*** Records shown
(** What the remote side holds after a history, having started
    empty. *)
Definition after (h : history) : content :=
  foldl apply {| blocksOf := []; issued := 0 |} h.

Definition listed (b : block) : ChildBlock :=
  {| child_object := "block"; child_type := type b;
     child_id := default "" (id b); child_payload := payload b;
     child_has_children := false |}.

(** [blocks.children.list]: a hundred blocks at a time, the cursor
    being the id of the first block of the next hundred. *)
Definition list_from (h : history) (parent : string)
    (start_cursor : option string) : result ListBlockChildrenResponse :=
  let blocks := under parent (after h) in
  let start :=
    match start_cursor with
    | Some cursor =>
      default (length blocks)
        (fst <$> list_find (λ b, id b = Some cursor) blocks)
    | None => 0%nat
    end in
  let rest := drop start blocks in
  Ok {| results := listed <$> take 100 rest;
        has_more := bool_decide (100 < length rest)%nat;
        next_cursor := drop 100 rest !! 0%nat ≫= id |}.

(** The remote side as a client: pages are created under the id
    [parent/title]; the blocks of a page are read by the
    [getExistingBlocks] of the code with the default options, no block
    having children. *)
Definition client : Client :=
  let page (pageId : string) :=
    {| object := "page"; page_id := pageId;
       url := "https://www.notion.so/" +:+ pageId; properties := [] |} in
  {| pages_retrieve := λ _ pageId, Ok (page pageId);
     pages_create := λ _ parent title, Ok (page (parent +:+ "/" +:+ title));
     pages_update_archived := λ _ _, Ok tt;
     blocks_children_list := λ h parent,
       Ok (listed <$> take 100 (under parent (after h)));
     blocks_children_append := λ h _ chunk _,
       Ok (freshIds (issued (after h)) (length chunk));
     blocks_delete := λ _ _, Ok tt;
     existing_blocks :=
       readBlocks list_from DEFAULT_PARALLEL_LIMIT DEFAULT_REQUEST_DELAY
         MAX_RETRY_ATTEMPTS 4 (λ _ _, []) |}.
End Store.

(** A local tree of one file of [n] paragraphs, read without a
    [syncStateManager]. *)
Definition paragraphs (n : nat) : list block :=
  (λ k : nat, Block None "paragraph" ("line " +:+ pretty k) None) <$> seq 0 n.

Definition notesOf (n : nat) : Folder :=
  MkFolder "." [{| fileName := "notes";
                   getContent := λ _, paragraphs n;
                   hasChanged := Some true |}] [].

(** ** Reading the code further *)

(** The page index [m'] holds every entry of [m]. *)
Definition extends (m m' : PageIndex) : Prop :=
  ∀ key pageLink, mapGet key m = Some pageLink → mapGet key m' = Some pageLink.

(** An event that writes the synchronisation state. *)
Definition isStateSave (ev : event) : bool :=
  match ev with
  | SaveFileState _ | SavePendingChanges => true
  | _ => false
  end.

(** Some chain of [n] blocks, each among the children of the one
    before, starts in [blocks]. *)
Fixpoint nestsTo (n : nat) (blocks : list block) : bool :=
  match n with
  | O => true
  | S n' => existsb (λ b, nestsTo n' (default [] (children b))) blocks
  end.

Definition isCreateCall (ev : event) : bool :=
  match ev with Call (PagesCreate _ _) => true | _ => false end.

(** The time a run has spent pausing. *)
Definition pauses (es : list event) : Z :=
  foldr (λ ev total, match ev with Sleep ms => ms + total | _ => total end)
        0 es.

Definition isRequest (ev : event) : bool :=
  match ev with Call _ => true | _ => false end.

(** A task of the crawl that has a child page left to start: once
    [pendingTasks.size >= parallelLimit] it is suspended on
    [await Promise.race(pendingTasks)]. *)
Definition awaitsSlot (t : Collect.task) : bool :=
  match t with
  | Collect.Dispatching _ _ (_ :: _) => true
  | _ => false
  end.

(** The ids ["sA"], ..., ["sY"] of 25 pages. *)
Definition sectionIds : list string :=
  (λ n, "s" +:+ String (ascii_of_nat (65 + n)) "") <$> seq 0 25.

(** A remote side whose root page ["r"] has the 25 child pages
    [sectionIds], each of which has one child page of its own. *)
Definition crowdedClient : Client :=
  let child (pageId : string) :=
    {| child_object := "block"; child_type := "child_page";
       child_id := pageId;
       child_payload := ""; child_has_children := false |} in
  {| pages_retrieve := pages_retrieve cyclicClient;
     pages_create := pages_create cyclicClient;
     pages_update_archived := pages_update_archived cyclicClient;
     blocks_children_list := λ _ pageId,
       Ok (child <$> (if bool_decide (pageId = "r") then sectionIds
                      else [pageId +:+ "/1"]));
     blocks_children_append := blocks_children_append cyclicClient;
     blocks_delete := blocks_delete cyclicClient;
     existing_blocks := existing_blocks cyclicClient |}.

(** A remote side that accepts the first append of a run and is down
    from then on. *)
Definition downAfterFirst : Client :=
  {| pages_retrieve := pages_retrieve quietClient;
     pages_create := pages_create quietClient;
     pages_update_archived := pages_update_archived quietClient;
     blocks_children_list := blocks_children_list quietClient;
     blocks_children_append := λ h pageId chunk after,
       if bool_decide (h = [])
       then blocks_children_append quietClient h pageId chunk after
       else Throw (Error (Some 500) "Internal Server Error");
     blocks_delete := blocks_delete quietClient;
     existing_blocks := existing_blocks quietClient |}.

(** * Properties *)

(** Membership in a list given by its elements. *)
Ltac listed := repeat first [by left | right].

(** ** [retryWithBackoff] *)

Section Retry.
Context {A : Type} (fn : async A) (maxAttempts initialDelay : Z).

Lemma retryLoop_step iters attempt lastError h :
  attempt ≤ maxAttempts →
  retryLoop fn maxAttempts initialDelay (S iters) attempt lastError h =
  match fn h with
  | (es, Ok a) => (es, Ok a)
  | (es, Throw e) =>
    if bool_decide (attempt = maxAttempts) || negb (isRateLimit e)
    then (es, Throw e)
    else
      let delay := initialDelay * 2 ^ (attempt - 1) in
      let '(es', r) :=
        retryLoop fn maxAttempts initialDelay iters (attempt + 1) (Some e)
          ((h ++ es) ++ [Sleep delay]) in
      (es ++ Sleep delay :: es', r)
  end.
Proof.
  intros Hle. simpl. rewrite bool_decide_eq_true_2 by done.
  unfold tryCatch. destruct (fn h) as [es [a|e]]; [done|].
  destruct (bool_decide (attempt = maxAttempts) || negb (isRateLimit e)).
  - simpl. by rewrite app_nil_r.
  - unfold mbind, async_bind, sleep, emit.
    by destruct (retryLoop _ _ _ _ _ _ _).
Qed.

(** More iterations than the loop can use change nothing. *)
Lemma retryLoop_iters iters attempt lastError h :
  (Z.to_nat (maxAttempts + 1 - attempt) ≤ iters)%nat →
  retryLoop fn maxAttempts initialDelay iters attempt lastError h =
  retryLoop fn maxAttempts initialDelay
    (Z.to_nat (maxAttempts + 1 - attempt)) attempt lastError h.
Proof.
  revert attempt lastError h.
  induction iters as [|iters IH]; intros attempt lastError h Hle.
  { by replace (Z.to_nat (maxAttempts + 1 - attempt)) with O by lia. }
  destruct (decide (attempt ≤ maxAttempts)) as [Hin|Hout].
  - replace (Z.to_nat (maxAttempts + 1 - attempt))
      with (S (Z.to_nat (maxAttempts + 1 - (attempt + 1)))) by lia.
    rewrite !retryLoop_step by done.
    destruct (fn h) as [es [a|e]]; [done|].
    destruct (bool_decide (attempt = maxAttempts) || negb (isRateLimit e));
      [done|].
    simpl. rewrite IH by lia. done.
  - replace (Z.to_nat (maxAttempts + 1 - attempt)) with O by lia.
    simpl. by rewrite bool_decide_eq_false_2.
Qed.

(** The operation fails [k] times with the rate-limit signal and then
    fails with [e], which ends the loop. *)
Lemma retryLoop_failures k : ∀ iters attempt lastError h es e,
  (k < iters)%nat →
  attempt + Z.of_nat k ≤ maxAttempts →
  (∀ j, (j < k)%nat → ∃ e',
      (fn (attemptHistory fn initialDelay attempt h j)).2 = Throw e'
      ∧ isRateLimit e' = true) →
  fn (attemptHistory fn initialDelay attempt h k) = (es, Throw e) →
  attempt + Z.of_nat k = maxAttempts ∨ isRateLimit e = false →
  ∃ es', retryLoop fn maxAttempts initialDelay iters attempt lastError h
         = (es', Throw e)
         ∧ h ++ es' = attemptHistory fn initialDelay attempt h k ++ es.
Proof.
  induction k as [|k IH]; intros iters attempt lastError h es e
    Hk Hle Hfirst Hlast Hstop.
  - destruct iters as [|iters]; [lia|].
    rewrite retryLoop_step by lia. simpl in Hlast. rewrite Hlast.
    exists es. split; [|done].
    destruct Hstop as [Heq|Hnot].
    + rewrite bool_decide_eq_true_2 by lia. done.
    + rewrite Hnot. by rewrite orb_true_r.
  - destruct iters as [|iters]; [lia|].
    rewrite retryLoop_step by lia.
    destruct (Hfirst O ltac:(lia)) as (e0 & He0 & Hrate). simpl in He0.
    destruct (fn h) as [es0 r0] eqn:Hfn. simpl in He0. subst r0.
    rewrite bool_decide_eq_false_2 by lia. rewrite Hrate. simpl.
    destruct (IH iters (attempt + 1) (Some e0)
                ((h ++ es0) ++ [Sleep (initialDelay * 2 ^ (attempt - 1))])
                es e) as (es' & Hrun & Hhist).
    + lia.
    + lia.
    + intros j Hj. destruct (Hfirst (S j) ltac:(lia)) as (e' & He' & Hr').
      simpl in He'. rewrite Hfn in He'. eauto.
    + simpl in Hlast. by rewrite Hfn in Hlast.
    + destruct Hstop; [left; lia|by right].
    + rewrite Hrun.
      exists (es0 ++ Sleep (initialDelay * 2 ^ (attempt - 1)) :: es').
      split; [done|]. rewrite Hfn. simpl. rewrite <- Hhist, <- !app_assoc.
      done.
Qed.
End Retry.

Lemma attemptHistory_call {A} (r : request) (answer : history → result A)
    (initialDelay : Z) (k : nat) : ∀ (a : nat) (h : history),
  attemptHistory (notionCall r answer) initialDelay (Z.of_nat a) h k =
  h ++ flat_map (λ attempt : nat,
                   [Call r; Sleep (initialDelay * 2 ^ (Z.of_nat attempt - 1))])
                (seq a k).
Proof.
  induction k as [|k IH]; intros a h; simpl.
  - by rewrite app_nil_r.
  - replace (Z.of_nat a + 1) with (Z.of_nat (S a)) by lia.
    rewrite IH. by rewrite <- !app_assoc.
Qed.

Lemma backoffTrace_snoc (r : request) (initialDelay : Z) (k : nat) :
  ∀ a : nat,
  flat_map (λ attempt : nat,
              [Call r; Sleep (initialDelay * 2 ^ (Z.of_nat attempt - 1))])
           (seq a k) ++ [Call r] =
  Call r ::
  flat_map (λ attempt : nat,
              [Sleep (initialDelay * 2 ^ (Z.of_nat attempt - 1)); Call r])
           (seq a k).
Proof.
  induction k as [|k IH]; intros a; simpl; [done|].
  by rewrite IH.
Qed.

(** C2. An operation that fails with the rate-limit signal (status 429
    or 503) on every invocation is invoked exactly [maxAttempts] times
    by [retryWithBackoff], with a pause of
    [initialDelay * 2 ^ (attempt - 1)] after every failed attempt but the
    last, whose error is then thrown: the run ends in the history of
    [maxAttempts - 1] failed attempts followed by one more invocation,
    and for an operation that is one client call the trace is
    [backoffTrace].  A failure that is not a rate-limit signal, at
    whichever attempt it occurs, is thrown at once: nothing follows the
    events of that invocation. *)
Theorem retryWithBackoff_ceiling {A} (fn : async A)
    (maxAttempts initialDelay : Z) (h : history) :
  1 ≤ maxAttempts →
  ((∀ h', ∃ e, (fn h').2 = Throw e ∧ isRateLimit e = true) →
   let last :=
     attemptHistory fn initialDelay 1 h (Z.to_nat maxAttempts - 1) in
   ∃ es e,
     retryWithBackoff fn maxAttempts initialDelay h = (es, Throw e)
     ∧ (fn last).2 = Throw e
     ∧ h ++ es = last ++ (fn last).1
     ∧ ∀ r answer, fn = notionCall r answer →
         es = backoffTrace r initialDelay (Z.to_nat maxAttempts))
  ∧ (∀ (k : nat) es e,
       Z.of_nat k < maxAttempts →
       (∀ j, (j < k)%nat → ∃ e',
           (fn (attemptHistory fn initialDelay 1 h j)).2 = Throw e'
           ∧ isRateLimit e' = true) →
       fn (attemptHistory fn initialDelay 1 h k) = (es, Throw e) →
       isRateLimit e = false →
       ∃ es',
         retryWithBackoff fn maxAttempts initialDelay h = (es', Throw e)
         ∧ h ++ es' = attemptHistory fn initialDelay 1 h k ++ es).
Proof.
  intros Hmax. split.
  - intros Halways last.
    destruct (Halways last) as (e & He & Hrate).
    destruct (fn last) as [es r] eqn:Hlast. simpl in He. subst r.
    destruct (retryLoop_failures fn maxAttempts initialDelay
                (Z.to_nat maxAttempts - 1) (Z.to_nat maxAttempts) 1 None
                h es e) as (es' & Hrun & Hhist).
    + lia.
    + lia.
    + intros j _. apply Halways.
    + exact Hlast.
    + left. lia.
    + exists es', e. split; [exact Hrun|]. split; [done|].
      split; [exact Hhist|].
      intros r answer ->. simpl in Hhist.
      change 1 with (Z.of_nat 1) in Hhist.
      rewrite attemptHistory_call in Hhist.
      unfold last in Hlast. change 1 with (Z.of_nat 1) in Hlast.
      unfold notionCall in Hlast at 1. injection Hlast as <- _.
      rewrite <- app_assoc in Hhist. apply app_inv_head in Hhist.
      rewrite backoffTrace_snoc in Hhist. subst es'.
      unfold backoffTrace.
      by replace (Z.to_nat maxAttempts) with (S (Z.to_nat maxAttempts - 1))
        at 2 by lia.
  - intros k es e Hk Hfirst Hlast Hnot.
    apply (retryLoop_failures fn maxAttempts initialDelay k
             (Z.to_nat maxAttempts) 1 None h es e); auto; lia.
Qed.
******
** Work to complete **
Tally the lines of the records holding the word "side", then state only the tally.

** Response to this task **
4